Your mileage may vary. I prefer vue sfc. Especially because it is html like syntax and makes sense to me. If you prefer separate files, you can split html/js/css to separate files and link via src attribute

- signals and two way data binding

Vue has unidirectional flow. And two way binding is just syntax sugar for form inputs. And it is very good, if you have used react form, then you know what I am talking about

- network effect is real

It is real. And nothing can be done about it. :(


I'm primarily a React user and would generally agree with you, but I understand why people like Vue/Svelte.

- Templating languages have been around for years, and for many, they feel like the right way to write markup. If someone has used Handlebars in the past, the templating constructs feel familiar. There is also the idea of keeping logic out of your views with the restricted feature set of your templating language. Finally, conditional logic is simply easier in a templating language vs JSX. This will be true until we get pattern matching or the do expression, ternaries, and boolean expressions are clunky. Solid added constructs for conditions and looping to JSX, mainly for performance, but it's much more ergonomic.

- People like the SFC pattern precisely because everything is separate. Your logic is separate from your markup, which is separate from your styling. For me, it feels like a throwback to the times of MVC when it was good and proper to separate your concerns that way. Some reject React out of hand because "there's no default solution for styling".

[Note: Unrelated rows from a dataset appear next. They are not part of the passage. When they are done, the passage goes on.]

Definition getUserProfileAndSettings (supabaseUser : SupabaseUser)
    : Thrown + User.t * UserSettings.t :=
  let profile := profile_of backend (user_id supabaseUser) in
  match error profile with
  | Some profileError => inl (Rejected profileError)
  | None =>
      let settings := settings_of backend (user_id supabaseUser) in
      (* Gracefully handle case where settings don't exist yet for a new
         user. *)
      let thrown :=
        match error settings with
        | Some settingsError =>
            if negb (String.eqb (code settingsError) "PGRST116")
            then Some settingsError else None
        | None => None
        end in
      match thrown with
      | Some settingsError => inl (Rejected settingsError)
      | None =>
          let user := mapSupabaseUserToAppUser supabaseUser (data profile) in
          let userSettings :=
            UserSettings.mk
              (match data settings ≫= row_theme with
               | Some theme => if JS.truthy theme then theme else "light"
               | None => "light"
               end)
              (default true (data settings ≫= notifications_enabled)) in
          inr (user, userSettings)
      end
  end.

(** [None]: [{ user: null, userSettings: null }]. *)
Definition getSession : Thrown + option (User.t * UserSettings.t) :=
  let response := auth_getSession backend in
  match error response with
  | Some e => inl (Rejected e)
  | None =>
      match data response with
      | None => inr None
      | Some user =>
          match getUserProfileAndSettings user with
          | inl thrown => inl thrown
          | inr result => inr (Some result)
          end
      end
  end.

End WithBackend.
End Account.

(** ** services/geminiService.ts *)

Module geminiService.
Section WithEnv.
Context (env : Env).

Definition getAi : M unit := λ w,
  match ai w with
  | Some _ => (Ok tt, w)
  | None =>
      match API_KEY env with
      | Some key =>
          if JS.truthy key then (Ok tt, set_ai (Some key) w)
          else (Throw ApiKeyNotSet, w)
      | None => (Throw ApiKeyNotSet, w)
      end
  end.

(** [ai.models.generateContent(request)] awaited, and [.text] of the
    response. *)
Definition generate (req : GenRequest) : M string :=
  match generateContent env req with
  | inr reply => mret reply
  | inl e => throw e
  end.

(** The base64 part of the data URL the reader produces. *)
Definition fileToGenerativePart (file : File) : M (string * option string) :=
  match readAsDataURL env file with
  | None => throw ReadFailed
  | Some result => mret (file_type file, JS.split "," result !! 1%nat)
  end.

Definition base64ToGenerativePart (base64 mimeType : string)
    : option string * string :=
  (JS.split "," base64 !! 1%nat, mimeType).

Definition transcribeAudio (audioFile : File) : M string :=
  emit (Called_transcribeAudio audioFile);;
  getAi;;
  audioPart ← fileToGenerativePart audioFile;
  generate (Transcribe audioPart.2 audioPart.1).

Definition categorizeAndTagContent (item : ContentItem) : M JSON.value :=
  emit (Called_categorizeAndTagContent item);;
  getAi;;
  request ←
    match type item with
    | Some text =>
        content ← defined (content item);
        mret (CategorizeText (JS.substring0 2000 content))
    | Some image | Some ai_image =>
        match mimeType item with
        | Some mime =>
            if JS.truthy mime then
              content ← defined (content item);
              let imagePart := base64ToGenerativePart content mime in
              mret (CategorizeImage imagePart.1 imagePart.2)
            else throw MimeTypeRequired
        | None => throw MimeTypeRequired
        end
    | other => throw (UnsupportedContentType other)
    end;
  response ← generate request;
  match JSON.parse response with
  | Some result => mret result
  | None => throw SyntaxError
  end.

Definition organizeContent (contentItems : list OrganizeInput) : M JSON.value :=
  emit (Called_organizeContent contentItems);;
  getAi;;
  response ← generate (Organize contentItems);
  match JSON.parse response with
  | Some result => mret result
  | None => throw SyntaxError
  end.

Definition summarizeContent (content : string) (contentType : SummaryKind)
    : M string :=
  emit (Called_summarizeContent content contentType);;
  getAi;;
  generate (Summarize contentType content).

End WithEnv.
Section Images.
Context (env : Env) (imagen : Imagen).

Definition generateImage (prompt : string) (aspectRatio : AspectRatio)
    : M (string * string) :=
  getAi env;;
  generatedImages ←
    match generateImages imagen prompt aspectRatio with
    | inr generatedImages => mret generatedImages
    | inl e => throw e
    end;
  images ← defined generatedImages;
  (* the [Error] thrown at the end carries this message *)
  let failed := ModelError "Failed to generate image." in
  match images !! 0%nat with
  | Some (Some imageBytes) =>
      if JS.truthy imageBytes
      then mret ("data:image/png;base64," +:+ imageBytes, "image/png")
      else throw failed
  | _ => throw failed
  end.

End Images.

End geminiService.

(** The text [handleOrganize] shows for an error: [err.message], or
    [JSON.stringify(err)] for the error object of the backend. The texts of
    the errors this program throws are the source's. The texts the engine
    and the backend choose (a [TypeError], a [SyntaxError], a failed fetch,
    the object of the backend) are stood for by one text each, of which no
    property below uses more than that it is not empty. *)
Definition message_of (e : Error) : string :=
  match e with
  | ApiKeyNotSet => "API_KEY environment variable not set"
  | MimeTypeRequired => "Mime type is required for image analysis."
  | UnsupportedContentType t =>
      "Unsupported content type for categorization: "
        +:+ or_undefined (type_name <$> t)
  | UserNotAuthenticated => "User not authenticated."
  | TypeError => "Cannot read properties of undefined"
  | SyntaxError => "Unexpected token in JSON"
  | FetchFailed => "Failed to fetch"
  | ReadFailed => "Failed to read file as base64 string"
  | ModelError msg => msg
  | PostgrestError msg => msg
  end.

- The composition API in Vue 3 and Svelte's stores provide the same abstraction potential as hooks. Their reactive primitives aren't tied to the component lifecycle, which is a really nice benefit. It avoids a lot of the context performance pain that people can end up in.

Overall, I'm not really sold on SFCs. They inherently limit you to one component per file, a tradeoff I don't like. There are also the type and IDE support issues which will always be an uphill battle. Template languages are at least better than lashing everything in template strings which is becoming a thing now.